The system is a mess regardless of who’s president, said Max Stier, president and chief executive of the Partnership for Public Service. The executive branch has about 1,200 positions for political appointees that require Senate approval, far more than any other democracy — a “vestige of the spoils system,” Stier said.
“It’s an unmanageable number,” he added, “and every president has had trouble trying to get their leadership in real time because of the volume of folks you’re talking about.”
During the Obama administration, Senate Democrats became so fed up with Republicans’ obstructions that in 2013, they changed Senate rules, reducing the number of votes needed to bring up a nomination for debate and confirmation from 60 to 51.
Although that change helped sweep in a number of Obama appointees, it provoked Republicans — then the minority party — to use other procedural options to at least delay nominees.

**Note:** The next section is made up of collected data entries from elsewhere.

(** What a call seals with the key [k]: the nonce and the message. *)
Definition sealing (op : ChannelOp) (w : World) : list (N * OutgoingMsg) :=
  match op with
  | Send type aad plain => if decide (send_key (chan w) = Some k) then [(send_nonce (chan w), mkOutgoing type aad plain)] else []
  | _ => []
  end.
Fixpoint sealed_log (ops : list ChannelOp) (w : World) : list (N * OutgoingMsg) :=
  match ops with
  | [] => []
  | op :: ops => (sealing op w ++ sealed_log ops (step op w))%list
  end.

(** What a call tries to open: the header, the authenticated data and the
    ciphertext. *)
Definition incoming (op : ChannelOp) : option (GcmHdr * bytes * bytes) :=
  match op with
  | RecvAuthenticated aad data => match gcm_deserialise data with Ok r => Some (r.1, aad, []) | _ => None end
  | RecvAuthenticatedWithLoad data =>
      match rbind (skip (u64_sub (N.of_nat (length data)) gcm_serialised_size) data) gcm_deserialise with
      | Ok r => Some (r.1, take (length data - N.to_nat gcm_serialised_size) data, [])
      | _ => None
      end
  | RecvEncrypted aad data => match gcm_deserialise data with Ok r => Some (r.1, aad, r.2) | _ => None end
  | _ => None
  end.

(** What a call delivers to its caller under the key [k]: the nonce, the
    authenticated data and the plaintext. *)
Definition receive (op : ChannelOp) : M World (option bytes) :=
  match op with
  | RecvAuthenticated aad data => recv_authenticated aad data
  | RecvAuthenticatedWithLoad data => recv_authenticated_with_load data
  | RecvEncrypted aad data => recv_encrypted aad data
  | _ => ret None
  end.
Definition returned (op : ChannelOp) (w : World) : bool := match (receive op w).1 with Ok (Some _) => true | _ => false end.
Definition accepting (op : ChannelOp) (w : World) : list (N * bytes * bytes) :=
  if decide (recv_key (chan w) = Some k) then
    match incoming op with
    | Some (h, aad, cipher) =>
        if returned op w then [(get_wire_nonce (iv h), aad, default [] (gcm_decrypt k (iv h) (tag h) cipher aad))] else []
    | None => []
    end
  else [].
Fixpoint accepted_log (ops : list ChannelOp) (w : World) : list (N * bytes * bytes) :=
  match ops with
  | [] => []
  | op :: ops => (accepting op w ++ accepted_log ops (step op w))%list
  end.

(** A key and the count of the messages under it are as they were, or the key
    is no longer in use. *)
Definition same_send (w w' : World) : Prop :=
  send_key (chan w') = Some k -> send_key (chan w) = Some k /\ send_nonce (chan w') = send_nonce (chan w).
Definition same_recv (w w' : World) : Prop :=
  recv_key (chan w') = Some k -> recv_key (chan w) = Some k /\ local_recv_nonce (chan w') = local_recv_nonce (chan w).

(** No key exchange of the run brings [k] back. *)
Fixpoint exchanges_fresh (R : World -> World -> Prop) (ops : list ChannelOp) (w : World) : Prop :=
  match ops with
  | [] => True
  | op :: ops => match op with KeyExchange _ => R w (step op w) | _ => True end /\ exchanges_fresh R ops (step op w)
  end.

#[local] Instance same_send_preorder : PreOrder same_send.
Proof.
  split; [by intros w ?|]. intros w1 w2 w3 H1 H2 E. destruct (H2 E) as [E2 N2]. destruct (H1 E2) as [E1 N1]. split; congruence.
Qed.

#[local] Instance same_recv_preorder : PreOrder same_recv.
Proof.
  split; [by intros w ?|]. intros w1 w2 w3 H1 H2 E. destruct (H2 E) as [E2 N2]. destruct (H1 E2) as [E1 N1]. split; congruence.
Qed.

(** Both keys, for the code that touches neither. *)
Definition same_keys (w w' : World) : Prop := same_send w w' /\ same_recv w w'.
#[local] Instance same_keys_preorder : PreOrder same_keys.
Proof. split; [by intros w|]. intros w1 w2 w3 [H1 H1'] [H2 H2']. split; by etrans. Qed.

Lemma keeps_upd R f : (forall w, R w (with_chan f w)) -> keeps R (upd f).
Proof. intros Hf. by apply keeps_modify. Qed.

(** Two updates in a row are one. *)
Lemma keeps_upd_upd {A} R f g (m : unit -> M World A) : keeps R (bind (upd (fun c => g (f c))) m) -> keeps R (bind (upd f) (fun _ => bind (upd g) m)).
Proof. intros Hm w. exact (Hm w). Qed.

Ltac framed := try done; unfold upd, write_message, this in *; keeps_auto; try (refine (keeps_modify _ _ _); intros w; split; intros E; try discriminate; done).

Lemma keeps_draw : keeps same_keys draw.
Proof. intros w. split; by intros. Qed.
#[local] Hint Resolve keeps_draw : ccf.

Lemma keeps_reset_kex : keeps same_keys reset_kex.
Proof. unfold reset_kex. framed. Qed.
#[local] Hint Resolve keeps_reset_kex : ccf.

Lemma keeps_forget_peer : keeps same_keys forget_peer.
Proof. unfold forget_peer. framed. Qed.
#[local] Hint Resolve keeps_forget_peer : ccf.

Lemma keeps_new_salt : keeps same_keys new_salt.
Proof. unfold new_salt. framed. Qed.
#[local] Hint Resolve keeps_new_salt : ccf.

Lemma keeps_initiate : keeps same_keys initiate.
Proof. unfold initiate, send_key_exchange_init, send_channel_msg, get_own_key_share, get_own_key. framed. Qed.
#[local] Hint Resolve keeps_initiate : ccf.

Lemma keeps_reset_key_exchange : keeps same_keys reset_key_exchange.
Proof. unfold reset_key_exchange. framed. Qed.
#[local] Hint Resolve keeps_reset_key_exchange : ccf.

Lemma keeps_advance : keeps same_keys advance_connection_attempt.
Proof. unfold advance_connection_attempt. framed. Qed.
#[local] Hint Resolve keeps_advance : ccf.

Lemma keeps_check_message_limit : keeps same_keys check_message_limit.
Proof. unfold check_message_limit. keeps_step; [framed|]. cbv zeta. keeps_step; [framed|]. keeps_step; [|framed]. do 3 apply keeps_upd_upd. framed. Qed.
#[local] Hint Resolve keeps_check_message_limit : ccf.

Lemma keeps_close : keeps same_keys close_channel.
Proof. unfold close_channel. framed. Qed.

Lemma keeps_queue t aad plain : keeps same_keys (queue_message t aad plain).
Proof. unfold queue_message. framed. Qed.
#[local] Hint Resolve keeps_queue : ccf.

(** ** Sending *)

Lemma send_step t aad plain w (w' := step (Send t aad plain) w) :
  same_recv w w' /\
  (send_key (chan w) <> Some k -> same_send w w') /\
  (send_key (chan w) = Some k -> send_key (chan w') = Some k -> send_nonce (chan w') = (send_nonce (chan w) + 1) mod 2 ^ 64).
Proof.
  unfold w', step, exec, send_unsafe. destruct (send_key (chan w)) as [key|] eqn:Hk.
  - rewrite bind_bind, bind_this, Hk. destruct (gcm_encrypt key _ plain aad) as [cipher hdr_tag]. rewrite !bind_bind, bind_upd, bind_bind, bind_write, bind_bind.
    set (w1 := emit _ _). pose proof (keeps_check_message_limit w1) as Hlim. unfold bind. destruct (check_message_limit w1) as [[]w2]; cbn [snd ret] in *.
    all: destruct Hlim as [Hs Hr].
    all: split_and!; [exact Hr|intros E E2; destruct (Hs E2) as [E3 _]; cbn in E3; congruence|intros _ E2; by destruct (Hs E2)].
  - assert (same_keys w w') as [Hs Hr]; [|split_and!; [done|done|by intros ?%eq_sym]].
    assert (keeps same_keys (bind advance_connection_attempt (fun _ => queue_message t aad plain))) as Hkeep by framed.
    specialize (Hkeep w). unfold w', step, exec, send_unsafe. rewrite bind_bind, bind_this, Hk. unfold bind at 1.
    destruct (bind advance_connection_attempt _ w) as [[]w2]; exact Hkeep.
Qed.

Democrats are doing the same now.
Yet Senate Republicans are complicit as well in holding up Trump nominees, literally. Any senator can secretly put a “hold” on a nominee to stop action, and Republicans have done so — to oppose the individual, extract some unrelated concession from the president or retaliate for some perceived wrong.
“It’s not strictly a partisan issue,” Stier said. “For many of them, the holds have been placed by Republicans, not by Democrats.”
Sen. Cory Gardner, a Colorado Republican, this year used a hold to temporarily block all Justice Department nominations. He said Atty. Gen. Jeff Sessions had broken an agreement over federal treatment of Colorado’s legal marijuana businesses.